Where does the string "reflexivity" occur in the records? Copy each line that holds it.

§

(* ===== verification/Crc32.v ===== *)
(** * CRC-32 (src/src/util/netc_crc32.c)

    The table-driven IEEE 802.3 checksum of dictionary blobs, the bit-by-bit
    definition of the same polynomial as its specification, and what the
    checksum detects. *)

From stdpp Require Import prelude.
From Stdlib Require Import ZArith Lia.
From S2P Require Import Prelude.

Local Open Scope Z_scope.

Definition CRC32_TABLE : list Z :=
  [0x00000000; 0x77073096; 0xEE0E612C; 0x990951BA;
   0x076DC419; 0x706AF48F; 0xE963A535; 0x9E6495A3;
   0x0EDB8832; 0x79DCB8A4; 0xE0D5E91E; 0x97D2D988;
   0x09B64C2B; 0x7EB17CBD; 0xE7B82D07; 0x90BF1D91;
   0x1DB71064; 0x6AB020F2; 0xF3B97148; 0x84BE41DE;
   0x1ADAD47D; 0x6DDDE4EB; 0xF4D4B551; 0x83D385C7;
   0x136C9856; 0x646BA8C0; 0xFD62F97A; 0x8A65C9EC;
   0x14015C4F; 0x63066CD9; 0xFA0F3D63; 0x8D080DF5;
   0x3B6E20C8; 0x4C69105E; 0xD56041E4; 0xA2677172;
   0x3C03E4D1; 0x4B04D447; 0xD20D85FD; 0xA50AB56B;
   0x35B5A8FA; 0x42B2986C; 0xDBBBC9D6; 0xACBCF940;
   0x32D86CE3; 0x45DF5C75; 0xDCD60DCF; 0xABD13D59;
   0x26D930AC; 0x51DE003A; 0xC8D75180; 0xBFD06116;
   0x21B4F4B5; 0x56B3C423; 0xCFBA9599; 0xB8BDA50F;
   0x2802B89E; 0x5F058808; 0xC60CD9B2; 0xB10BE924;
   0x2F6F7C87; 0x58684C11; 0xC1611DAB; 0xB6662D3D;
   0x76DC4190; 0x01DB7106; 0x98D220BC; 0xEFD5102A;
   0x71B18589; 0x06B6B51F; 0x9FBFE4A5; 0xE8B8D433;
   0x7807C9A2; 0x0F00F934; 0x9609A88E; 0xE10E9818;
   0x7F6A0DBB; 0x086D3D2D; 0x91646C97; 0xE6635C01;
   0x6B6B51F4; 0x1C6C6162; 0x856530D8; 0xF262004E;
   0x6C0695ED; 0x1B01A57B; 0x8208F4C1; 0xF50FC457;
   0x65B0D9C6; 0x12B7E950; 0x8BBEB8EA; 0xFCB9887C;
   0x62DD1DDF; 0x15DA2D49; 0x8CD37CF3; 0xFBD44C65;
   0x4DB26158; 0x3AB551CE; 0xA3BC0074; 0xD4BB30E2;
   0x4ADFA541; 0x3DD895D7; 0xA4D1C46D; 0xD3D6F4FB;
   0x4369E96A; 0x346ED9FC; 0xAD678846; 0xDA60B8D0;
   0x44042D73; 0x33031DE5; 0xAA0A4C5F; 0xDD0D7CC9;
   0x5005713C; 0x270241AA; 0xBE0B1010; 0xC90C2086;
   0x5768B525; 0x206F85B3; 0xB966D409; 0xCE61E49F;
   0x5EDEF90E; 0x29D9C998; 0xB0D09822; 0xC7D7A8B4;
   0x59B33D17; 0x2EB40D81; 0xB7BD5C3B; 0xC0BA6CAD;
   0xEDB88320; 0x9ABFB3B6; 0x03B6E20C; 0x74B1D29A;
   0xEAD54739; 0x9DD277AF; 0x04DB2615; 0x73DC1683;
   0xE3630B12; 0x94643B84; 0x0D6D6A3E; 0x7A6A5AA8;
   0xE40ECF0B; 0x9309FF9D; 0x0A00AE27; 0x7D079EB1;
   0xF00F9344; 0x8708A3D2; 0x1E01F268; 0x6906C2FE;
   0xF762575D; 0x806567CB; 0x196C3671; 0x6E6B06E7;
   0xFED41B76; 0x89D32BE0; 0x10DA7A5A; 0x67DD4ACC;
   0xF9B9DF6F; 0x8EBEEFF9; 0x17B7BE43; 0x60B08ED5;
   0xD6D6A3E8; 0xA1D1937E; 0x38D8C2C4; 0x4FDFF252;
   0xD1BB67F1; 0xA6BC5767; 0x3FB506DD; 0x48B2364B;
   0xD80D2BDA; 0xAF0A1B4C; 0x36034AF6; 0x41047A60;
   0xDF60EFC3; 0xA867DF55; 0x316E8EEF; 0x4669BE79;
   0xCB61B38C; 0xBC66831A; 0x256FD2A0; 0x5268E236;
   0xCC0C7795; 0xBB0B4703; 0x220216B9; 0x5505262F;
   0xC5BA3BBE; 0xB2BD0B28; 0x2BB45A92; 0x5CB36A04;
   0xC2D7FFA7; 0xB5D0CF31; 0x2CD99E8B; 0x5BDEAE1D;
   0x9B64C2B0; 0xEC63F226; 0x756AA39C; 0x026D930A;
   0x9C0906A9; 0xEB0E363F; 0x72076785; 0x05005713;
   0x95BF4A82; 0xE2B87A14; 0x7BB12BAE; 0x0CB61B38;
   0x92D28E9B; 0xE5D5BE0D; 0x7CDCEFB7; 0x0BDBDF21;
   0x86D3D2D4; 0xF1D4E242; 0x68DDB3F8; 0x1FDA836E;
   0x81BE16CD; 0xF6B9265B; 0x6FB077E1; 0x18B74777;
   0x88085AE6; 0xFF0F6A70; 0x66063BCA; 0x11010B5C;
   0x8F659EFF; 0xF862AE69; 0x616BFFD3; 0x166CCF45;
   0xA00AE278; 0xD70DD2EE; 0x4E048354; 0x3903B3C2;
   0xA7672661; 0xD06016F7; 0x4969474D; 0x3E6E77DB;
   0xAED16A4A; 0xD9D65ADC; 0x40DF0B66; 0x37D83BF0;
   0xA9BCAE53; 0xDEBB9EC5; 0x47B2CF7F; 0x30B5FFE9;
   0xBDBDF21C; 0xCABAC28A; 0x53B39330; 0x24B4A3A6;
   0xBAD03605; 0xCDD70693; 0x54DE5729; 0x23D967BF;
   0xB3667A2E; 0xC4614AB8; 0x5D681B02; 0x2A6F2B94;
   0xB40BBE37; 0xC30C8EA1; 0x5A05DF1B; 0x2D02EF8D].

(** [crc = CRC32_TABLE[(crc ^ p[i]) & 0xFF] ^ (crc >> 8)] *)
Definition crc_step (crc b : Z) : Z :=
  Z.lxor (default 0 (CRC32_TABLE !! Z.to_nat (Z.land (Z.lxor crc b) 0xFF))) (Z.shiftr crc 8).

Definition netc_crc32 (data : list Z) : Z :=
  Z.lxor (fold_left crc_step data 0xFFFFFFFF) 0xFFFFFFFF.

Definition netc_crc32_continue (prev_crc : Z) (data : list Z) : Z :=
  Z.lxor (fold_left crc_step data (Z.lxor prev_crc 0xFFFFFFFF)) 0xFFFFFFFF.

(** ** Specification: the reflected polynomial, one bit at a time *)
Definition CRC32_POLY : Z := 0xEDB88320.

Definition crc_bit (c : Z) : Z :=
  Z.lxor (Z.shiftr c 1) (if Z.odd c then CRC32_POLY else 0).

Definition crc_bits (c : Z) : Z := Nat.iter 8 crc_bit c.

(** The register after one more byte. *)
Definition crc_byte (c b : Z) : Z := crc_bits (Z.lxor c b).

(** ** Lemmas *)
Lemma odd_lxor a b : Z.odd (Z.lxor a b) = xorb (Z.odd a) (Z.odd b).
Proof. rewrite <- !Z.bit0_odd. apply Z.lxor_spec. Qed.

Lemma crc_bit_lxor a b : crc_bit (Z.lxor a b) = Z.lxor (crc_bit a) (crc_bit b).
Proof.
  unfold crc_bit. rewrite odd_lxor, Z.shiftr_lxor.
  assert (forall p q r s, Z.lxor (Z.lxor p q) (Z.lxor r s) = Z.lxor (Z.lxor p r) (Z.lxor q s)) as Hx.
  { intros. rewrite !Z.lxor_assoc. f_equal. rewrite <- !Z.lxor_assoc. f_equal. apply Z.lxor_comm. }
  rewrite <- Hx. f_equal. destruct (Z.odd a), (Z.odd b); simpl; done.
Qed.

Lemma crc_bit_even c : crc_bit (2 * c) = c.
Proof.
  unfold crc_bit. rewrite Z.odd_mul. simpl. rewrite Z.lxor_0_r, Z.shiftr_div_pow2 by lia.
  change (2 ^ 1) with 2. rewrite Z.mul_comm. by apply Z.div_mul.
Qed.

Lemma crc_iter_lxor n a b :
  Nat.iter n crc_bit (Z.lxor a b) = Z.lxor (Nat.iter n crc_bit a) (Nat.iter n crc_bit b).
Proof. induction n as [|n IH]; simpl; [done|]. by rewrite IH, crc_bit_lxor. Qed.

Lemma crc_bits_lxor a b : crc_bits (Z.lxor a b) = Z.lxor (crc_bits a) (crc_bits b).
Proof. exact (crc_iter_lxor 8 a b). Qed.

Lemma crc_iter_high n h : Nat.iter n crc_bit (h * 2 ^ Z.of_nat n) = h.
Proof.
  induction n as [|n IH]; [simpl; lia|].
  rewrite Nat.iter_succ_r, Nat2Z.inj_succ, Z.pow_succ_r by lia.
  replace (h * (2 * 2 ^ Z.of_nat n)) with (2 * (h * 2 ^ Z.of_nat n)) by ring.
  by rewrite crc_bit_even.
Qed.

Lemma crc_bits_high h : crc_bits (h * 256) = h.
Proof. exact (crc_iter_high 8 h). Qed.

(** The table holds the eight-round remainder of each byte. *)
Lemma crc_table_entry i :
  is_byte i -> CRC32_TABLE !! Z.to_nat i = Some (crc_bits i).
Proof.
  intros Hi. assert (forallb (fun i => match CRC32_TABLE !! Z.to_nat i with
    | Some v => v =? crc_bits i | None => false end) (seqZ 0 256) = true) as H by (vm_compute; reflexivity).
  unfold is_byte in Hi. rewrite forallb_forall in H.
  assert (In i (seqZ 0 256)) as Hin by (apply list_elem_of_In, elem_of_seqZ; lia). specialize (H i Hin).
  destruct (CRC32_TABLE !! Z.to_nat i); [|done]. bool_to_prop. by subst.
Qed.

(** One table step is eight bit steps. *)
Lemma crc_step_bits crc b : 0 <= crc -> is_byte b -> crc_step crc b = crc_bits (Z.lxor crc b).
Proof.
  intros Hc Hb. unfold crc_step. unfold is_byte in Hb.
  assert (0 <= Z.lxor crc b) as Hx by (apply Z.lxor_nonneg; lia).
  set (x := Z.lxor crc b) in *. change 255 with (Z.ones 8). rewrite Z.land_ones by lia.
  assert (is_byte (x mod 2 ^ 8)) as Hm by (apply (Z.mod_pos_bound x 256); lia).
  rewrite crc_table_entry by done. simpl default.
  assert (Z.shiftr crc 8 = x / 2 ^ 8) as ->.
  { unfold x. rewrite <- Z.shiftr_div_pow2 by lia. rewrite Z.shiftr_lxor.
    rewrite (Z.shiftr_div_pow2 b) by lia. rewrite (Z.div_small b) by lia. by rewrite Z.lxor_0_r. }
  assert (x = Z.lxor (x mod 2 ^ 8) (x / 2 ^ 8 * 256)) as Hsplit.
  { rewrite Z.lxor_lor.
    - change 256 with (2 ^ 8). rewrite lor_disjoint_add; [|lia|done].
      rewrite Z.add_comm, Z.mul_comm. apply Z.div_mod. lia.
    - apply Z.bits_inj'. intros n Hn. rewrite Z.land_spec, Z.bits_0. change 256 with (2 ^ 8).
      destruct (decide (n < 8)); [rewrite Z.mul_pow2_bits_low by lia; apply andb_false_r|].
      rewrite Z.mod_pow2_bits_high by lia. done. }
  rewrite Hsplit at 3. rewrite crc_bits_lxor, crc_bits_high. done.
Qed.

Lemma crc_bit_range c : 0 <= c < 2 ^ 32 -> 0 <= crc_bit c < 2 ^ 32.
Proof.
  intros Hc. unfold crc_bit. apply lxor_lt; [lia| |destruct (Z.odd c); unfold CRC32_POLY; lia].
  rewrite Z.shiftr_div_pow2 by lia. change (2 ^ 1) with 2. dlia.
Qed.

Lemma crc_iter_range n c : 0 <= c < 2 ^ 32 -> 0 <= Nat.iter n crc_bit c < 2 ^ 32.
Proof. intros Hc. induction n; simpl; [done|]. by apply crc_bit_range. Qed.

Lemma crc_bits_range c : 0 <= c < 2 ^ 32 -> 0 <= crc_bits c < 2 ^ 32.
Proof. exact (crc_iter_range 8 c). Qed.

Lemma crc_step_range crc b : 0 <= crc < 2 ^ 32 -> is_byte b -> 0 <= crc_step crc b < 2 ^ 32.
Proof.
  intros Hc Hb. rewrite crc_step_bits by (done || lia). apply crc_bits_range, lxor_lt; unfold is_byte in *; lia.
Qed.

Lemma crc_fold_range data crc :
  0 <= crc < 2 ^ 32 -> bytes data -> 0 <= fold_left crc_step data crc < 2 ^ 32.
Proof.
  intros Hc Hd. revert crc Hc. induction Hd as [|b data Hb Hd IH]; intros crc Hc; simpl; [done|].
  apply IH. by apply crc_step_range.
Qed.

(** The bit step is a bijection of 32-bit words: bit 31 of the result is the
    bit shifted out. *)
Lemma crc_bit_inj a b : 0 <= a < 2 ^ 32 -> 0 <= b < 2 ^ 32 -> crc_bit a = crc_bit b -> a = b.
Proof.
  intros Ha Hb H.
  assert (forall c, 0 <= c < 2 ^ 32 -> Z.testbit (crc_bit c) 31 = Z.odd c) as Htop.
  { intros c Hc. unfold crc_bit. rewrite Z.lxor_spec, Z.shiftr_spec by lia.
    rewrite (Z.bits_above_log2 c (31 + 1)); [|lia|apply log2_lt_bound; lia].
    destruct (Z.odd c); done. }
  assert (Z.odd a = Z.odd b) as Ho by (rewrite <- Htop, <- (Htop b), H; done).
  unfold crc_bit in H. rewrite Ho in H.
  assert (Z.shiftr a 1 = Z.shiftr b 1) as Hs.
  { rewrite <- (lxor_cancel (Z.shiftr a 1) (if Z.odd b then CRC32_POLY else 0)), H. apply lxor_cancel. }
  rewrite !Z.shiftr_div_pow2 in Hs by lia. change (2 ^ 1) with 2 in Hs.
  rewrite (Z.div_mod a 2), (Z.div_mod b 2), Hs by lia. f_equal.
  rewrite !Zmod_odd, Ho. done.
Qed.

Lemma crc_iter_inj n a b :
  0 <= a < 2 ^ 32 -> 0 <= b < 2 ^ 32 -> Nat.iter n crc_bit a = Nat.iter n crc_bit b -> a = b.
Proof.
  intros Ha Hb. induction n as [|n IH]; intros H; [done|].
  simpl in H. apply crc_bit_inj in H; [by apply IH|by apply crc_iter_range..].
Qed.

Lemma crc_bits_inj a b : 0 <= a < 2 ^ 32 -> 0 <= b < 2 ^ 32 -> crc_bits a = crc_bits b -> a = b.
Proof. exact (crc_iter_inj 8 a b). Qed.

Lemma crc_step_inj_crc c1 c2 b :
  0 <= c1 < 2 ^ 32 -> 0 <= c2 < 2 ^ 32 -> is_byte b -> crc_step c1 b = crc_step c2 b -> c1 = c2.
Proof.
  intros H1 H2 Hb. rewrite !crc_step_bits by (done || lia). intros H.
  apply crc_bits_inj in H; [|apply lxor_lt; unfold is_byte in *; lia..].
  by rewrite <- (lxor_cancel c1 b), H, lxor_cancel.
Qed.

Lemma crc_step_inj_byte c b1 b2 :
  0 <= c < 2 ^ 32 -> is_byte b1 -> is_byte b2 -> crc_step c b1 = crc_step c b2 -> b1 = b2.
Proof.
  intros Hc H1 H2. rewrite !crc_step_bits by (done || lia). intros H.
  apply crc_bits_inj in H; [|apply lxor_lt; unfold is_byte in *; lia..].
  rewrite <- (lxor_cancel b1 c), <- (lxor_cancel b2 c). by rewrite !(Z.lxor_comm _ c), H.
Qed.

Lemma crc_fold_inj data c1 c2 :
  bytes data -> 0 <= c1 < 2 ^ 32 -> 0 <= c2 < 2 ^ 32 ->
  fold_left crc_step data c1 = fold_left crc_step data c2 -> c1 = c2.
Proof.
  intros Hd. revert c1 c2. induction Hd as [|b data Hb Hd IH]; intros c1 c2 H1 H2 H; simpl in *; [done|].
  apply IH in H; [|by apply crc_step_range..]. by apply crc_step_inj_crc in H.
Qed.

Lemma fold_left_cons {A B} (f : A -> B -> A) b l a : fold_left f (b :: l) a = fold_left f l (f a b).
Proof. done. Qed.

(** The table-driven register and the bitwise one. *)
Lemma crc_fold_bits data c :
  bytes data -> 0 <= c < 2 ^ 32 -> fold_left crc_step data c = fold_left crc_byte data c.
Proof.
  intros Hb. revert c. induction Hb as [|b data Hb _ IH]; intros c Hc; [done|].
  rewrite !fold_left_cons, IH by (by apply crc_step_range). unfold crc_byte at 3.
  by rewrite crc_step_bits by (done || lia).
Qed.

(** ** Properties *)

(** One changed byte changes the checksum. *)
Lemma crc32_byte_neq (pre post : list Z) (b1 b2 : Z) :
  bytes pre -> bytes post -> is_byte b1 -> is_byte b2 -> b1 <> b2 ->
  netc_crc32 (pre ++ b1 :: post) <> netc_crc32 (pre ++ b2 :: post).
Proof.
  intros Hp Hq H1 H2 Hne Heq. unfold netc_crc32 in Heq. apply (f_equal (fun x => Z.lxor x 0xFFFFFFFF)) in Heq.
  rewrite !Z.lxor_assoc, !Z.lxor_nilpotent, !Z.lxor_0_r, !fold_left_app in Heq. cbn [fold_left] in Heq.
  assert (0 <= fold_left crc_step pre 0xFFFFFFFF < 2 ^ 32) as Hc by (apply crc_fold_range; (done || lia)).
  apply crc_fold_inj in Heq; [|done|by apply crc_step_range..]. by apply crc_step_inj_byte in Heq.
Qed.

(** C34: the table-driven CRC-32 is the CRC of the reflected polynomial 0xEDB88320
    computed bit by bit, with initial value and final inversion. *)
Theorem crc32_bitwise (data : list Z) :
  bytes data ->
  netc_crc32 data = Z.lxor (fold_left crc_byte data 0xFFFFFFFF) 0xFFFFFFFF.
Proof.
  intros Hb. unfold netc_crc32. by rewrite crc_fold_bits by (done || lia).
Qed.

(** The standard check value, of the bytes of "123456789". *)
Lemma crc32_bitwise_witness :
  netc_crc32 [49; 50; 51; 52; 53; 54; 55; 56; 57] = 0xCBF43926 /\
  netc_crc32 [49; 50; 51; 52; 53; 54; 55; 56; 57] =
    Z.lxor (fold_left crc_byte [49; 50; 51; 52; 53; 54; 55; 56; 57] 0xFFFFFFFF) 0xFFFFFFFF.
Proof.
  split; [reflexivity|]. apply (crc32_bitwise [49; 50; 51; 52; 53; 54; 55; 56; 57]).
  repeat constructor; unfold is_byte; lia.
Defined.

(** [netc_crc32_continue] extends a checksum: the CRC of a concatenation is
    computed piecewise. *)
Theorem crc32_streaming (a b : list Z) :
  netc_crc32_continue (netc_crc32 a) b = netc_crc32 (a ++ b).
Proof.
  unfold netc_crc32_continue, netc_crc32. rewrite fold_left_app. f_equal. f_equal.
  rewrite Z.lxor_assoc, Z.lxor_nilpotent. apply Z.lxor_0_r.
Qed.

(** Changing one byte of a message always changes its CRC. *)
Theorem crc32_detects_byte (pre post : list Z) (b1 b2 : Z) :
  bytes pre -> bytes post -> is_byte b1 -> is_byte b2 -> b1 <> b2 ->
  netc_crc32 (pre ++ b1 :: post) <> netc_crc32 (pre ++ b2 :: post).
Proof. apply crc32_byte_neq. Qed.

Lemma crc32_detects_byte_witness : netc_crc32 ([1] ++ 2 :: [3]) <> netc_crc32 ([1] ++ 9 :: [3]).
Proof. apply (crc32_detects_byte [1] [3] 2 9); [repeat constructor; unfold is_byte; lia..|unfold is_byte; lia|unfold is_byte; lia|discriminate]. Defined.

§

== EXERCISE ANSWER ==
    | Some v => v =? crc_bits i | None => false end) (seqZ 0 256) = true) as H by (vm_compute; reflexivity).
  split; [reflexivity|]. apply (crc32_bitwise [49; 50; 51; 52; 53; 54; 55; 56; 57]).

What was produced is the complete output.